## Material for this exercise
=== Begin Enclosure ===
(** * FlexXAI leaderboard: ingestion, merge and weekly scoring

    A shallow embedding of the pipeline of [src/leaderboard-boosted.ts]
    (the Telegram bot variant with local storage, lines 325-945):
    [fetchTwitterMentions], the merge step of [fetchAllMentionsHistorical],
    [DataStorage.getWeeklyTweets], [calculateUserScore], [scoreAndStore], the
    fallback ranking of [generateSimpleLeaderboard] and the values behind the
    replies of the bot commands.

    Conventions of the embedding.
    - A JavaScript [number] is a value of a type [num] with the operations
      of the class [JSNumber].  The numbers of the program are IEEE binary64
      ([PrimFloat.float]): the statements about scores and their order are
      proved for that instance, from the specification of the primitive
      operations in the standard library ([FloatAxioms]).  The instance of
      exact rationals [Q] serves the statements in which no rounding is at
      stake (which records are listed, counts, engagement counts, which are
      integers) and gives the exact value of a double.
    - [created_at] holds the epoch milliseconds [new Date(created_at).getTime()]
      of the ISO string kept by the program; the other timestamps ([lastFetch],
      the clock readings) are epoch milliseconds too.
    - The JSON file of [DataStorage] is a [Disk]: [None] when the file is
      absent or unreadable, otherwise the parsed document.
    - An exception is the [None] of an [option]. *)

From Stdlib Require Import QArith Lqa PrimFloat SpecFloat FloatOps FloatAxioms Ascii.
From stdpp Require Import gmap strings list sorting.

Local Open Scope string_scope.
Local Open Scope list_scope.

(** ** JavaScript numbers *)

Class JSNumber (num : Type) := {
  nlit : Q -> num;            (* a numeric literal, or an integer such as a length *)
  nadd : num -> num -> num;
  nsub : num -> num -> num;
  nmul : num -> num -> num;
  ndiv : num -> num -> num;
  nlt : num -> num -> bool
}.

Declare Scope num_scope.
Delimit Scope num_scope with num.
Infix "+" := nadd : num_scope.
Infix "-" := nsub : num_scope.
Infix "*" := nmul : num_scope.
Infix "/" := ndiv : num_scope.
Notation "a <? b" := (nlt a b) : num_scope.
Notation "a >? b" := (nlt b a) : num_scope.

(** Exact rationals.  They are not the numbers of the program: they serve
    where every number is an integer count, on which binary64 arithmetic is
    exact, and as the values of doubles ([floatValue]).  What is stated of
    scores and of their order is stated over binary64, below. *)
Definition Qltb (a b : Q) : bool := negb (Qle_bool b a).

#[export] Instance Q_number : JSNumber Q := {|
  nlit := fun q => q;
  nadd := Qplus; nsub := Qminus; nmul := Qmult; ndiv := Qdiv;
  nlt := Qltb
|}.

(** binary64, the numbers of the program: an integer below 2^53 is built
    exactly from its binary digits, and a literal [n/d] is the correctly
    rounded quotient, which is the double a decimal literal denotes when [n]
    and [d] are exact. *)
Fixpoint float_of_positive (p : positive) : float :=
  match p with
  | xH => 1%float
  | xO p' => PrimFloat.mul 2%float (float_of_positive p')
  | xI p' => PrimFloat.add (PrimFloat.mul 2%float (float_of_positive p')) 1%float
  end.

Definition float_of_Z (z : Z) : float :=
  match z with
  | Z0 => 0%float
  | Zpos p => float_of_positive p
  | Zneg p => PrimFloat.opp (float_of_positive p)
  end.

Definition float_of_Q (q : Q) : float :=
  PrimFloat.div (float_of_Z (Qnum q)) (float_of_positive (Qden q)).

#[export] Instance float_number : JSNumber float := {|
  nlit := float_of_Q;
  nadd := PrimFloat.add; nsub := PrimFloat.sub;
  nmul := PrimFloat.mul; ndiv := PrimFloat.div;
  nlt := PrimFloat.ltb
|}.

(** ** Data model (interfaces [Tweet], [UserStats], [LeaderboardData],
    [StorageData]) *)

Record Tweet {num : Type} := mkTweet {
  id : string;
  username : string;
  follower_count : num;
  created_at : Z;
  likes : num;
  retweets : num;
  text : string;
  url : string
}.
Arguments Tweet : clear implicits.
Arguments mkTweet {num}.

Record UserStats {num : Type} := mkUserStats {
  stats_username : string;
  totalScore : num;
  tweetCount : nat;
  avgLikes : num;
  avgRetweets : num;
  topTweet : Tweet num;
  lastActive : Z
}.
Arguments UserStats : clear implicits.
Arguments mkUserStats {num}.

Record LeaderboardData {num : Type} := mkLeaderboardData {
  week : string;
  users : list (UserStats num);
  totalTweets : nat;
  mostViralTweet : Tweet num
}.
Arguments LeaderboardData : clear implicits.
Arguments mkLeaderboardData {num}.

Record StorageData {num : Type} := mkStorageData {
  tweets : list (Tweet num);
  lastFetch : Z;
  leaderboards : list (LeaderboardData num)
}.
Arguments StorageData : clear implicits.
Arguments mkStorageData {num}.

(** ** [Array.prototype.sort] with a comparator

    [before a b] is [compare(a, b) < 0].  The sort of the engine is stable;
    for a comparator that is a weak order every stable sort returns the same
    array, the one this insertion sort builds. *)

Section Sort.
Context {A : Type} (before : A -> A -> bool).

Fixpoint insertSorted (x : A) (l : list A) : list A :=
  match l with
  | [] => [x]
  | y :: l' => if before y x then y :: insertSorted x l' else x :: y :: l'
  end.

Fixpoint sortWith (l : list A) : list A :=
  match l with
  | [] => []
  | x :: l' => insertSorted x (sortWith l')
  end.

End Sort.

Definition dayMs : Z := 86400000.

(** ** The scorer and the pure part of the aggregator *)

Section Scoring.
Context {num : Type} `{JSNumber num}.
Local Open Scope num_scope.

(** [(a, b) => new Date(b.created_at).getTime() - new Date(a.created_at).getTime()] *)
Definition newerFirst (a b : Tweet num) : bool :=
  (created_at b - created_at a <? 0)%Z.

Definition impactScore (tweet : Tweet num) : num :=
  (follower_count tweet * nlit 0.001) + likes tweet + (retweets tweet * nlit 2).

Definition freshnessMultiplier (i : nat) : num :=
  match i with 0%nat => nlit 3 | 1%nat => nlit 2 | _ => nlit 1 end.

Definition decayFactor (i : nat) : num :=
  match i with 0%nat => nlit 1 | 1%nat => nlit 0.5 | _ => nlit 0.25 end.
(** * live-beats-aws: the CDK resource graph, embedded and checked

    The repository declares four CloudFormation stacks with the AWS CDK
    (v2.81): [FoundationStack] (network), [DatabaseStack] (RDS instance and
    its credentials), [AppStack] (ECS service behind a load balancer) and the
    optional [RoutingStack] (Global Accelerator).  Each stack constructor is
    translated here statement by statement into a state-and-error monad over
    the construct tree; the CDK constructs it calls are modelled in the
    modules [ec2], [iam], [secretsManager], [rds], [ecs], [elbv2] and
    [globalaccelerator], after the behaviour documented for aws-cdk-lib. *)

From Stdlib Require Import ZArith String Ascii List Bool Lia.
From stdpp Require Import base option list strings pretty.
Import ListNotations.

Local Open Scope Z_scope.

(** ** Values fixed only at deploy time

    Attributes such as a load balancer's DNS name or a secret's ARN are
    tokens while the graph is built and become strings when CloudFormation
    creates the resource.  A [Provider] supplies those strings. *)

Record Provider := {
  partitionName : string;           (* AWS::Partition *)
  accountId : string;               (* AWS::AccountId *)
  regionName : string;              (* AWS::Region *)
  dnsNameOf : string -> string;     (* construct path of a load balancer -> DNSName *)
  secretArnOf : string -> string;   (* construct path of a secret -> its ARN *)
  acceleratorDnsNameOf : string -> string
}.

(** ** Duration (aws-cdk-lib/core) *)

Inductive Duration :=
| Seconds (amount : Z)
| Days (amount : Z).

Module Duration.
Definition seconds (n : Z) : Duration := Seconds n.
Definition days (n : Z) : Duration := Days n.
Definition toSeconds (d : Duration) : Z :=
  match d with
  | Seconds n => n
  | Days n => n * 86400
  end.
End Duration.

(** ** Stack environment and ARN formatting (aws-cdk-lib/core) *)

Record Environment := {
  account : option string;
  region : option string
}.

Record StackProps := {
  env : option Environment
}.

Record Stack := {
  stackId : string;
  stackEnv : option Environment
}.

Inductive Error :=
| InvalidArnSeparator (sep : string)
| UnknownSecurityGroup (ref : nat)
| NoDefaultPort.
=== End Enclosure ===
## Work to complete
Using the entries above, work out how many lines include the word "operations", and give only that count.

## Your solution
2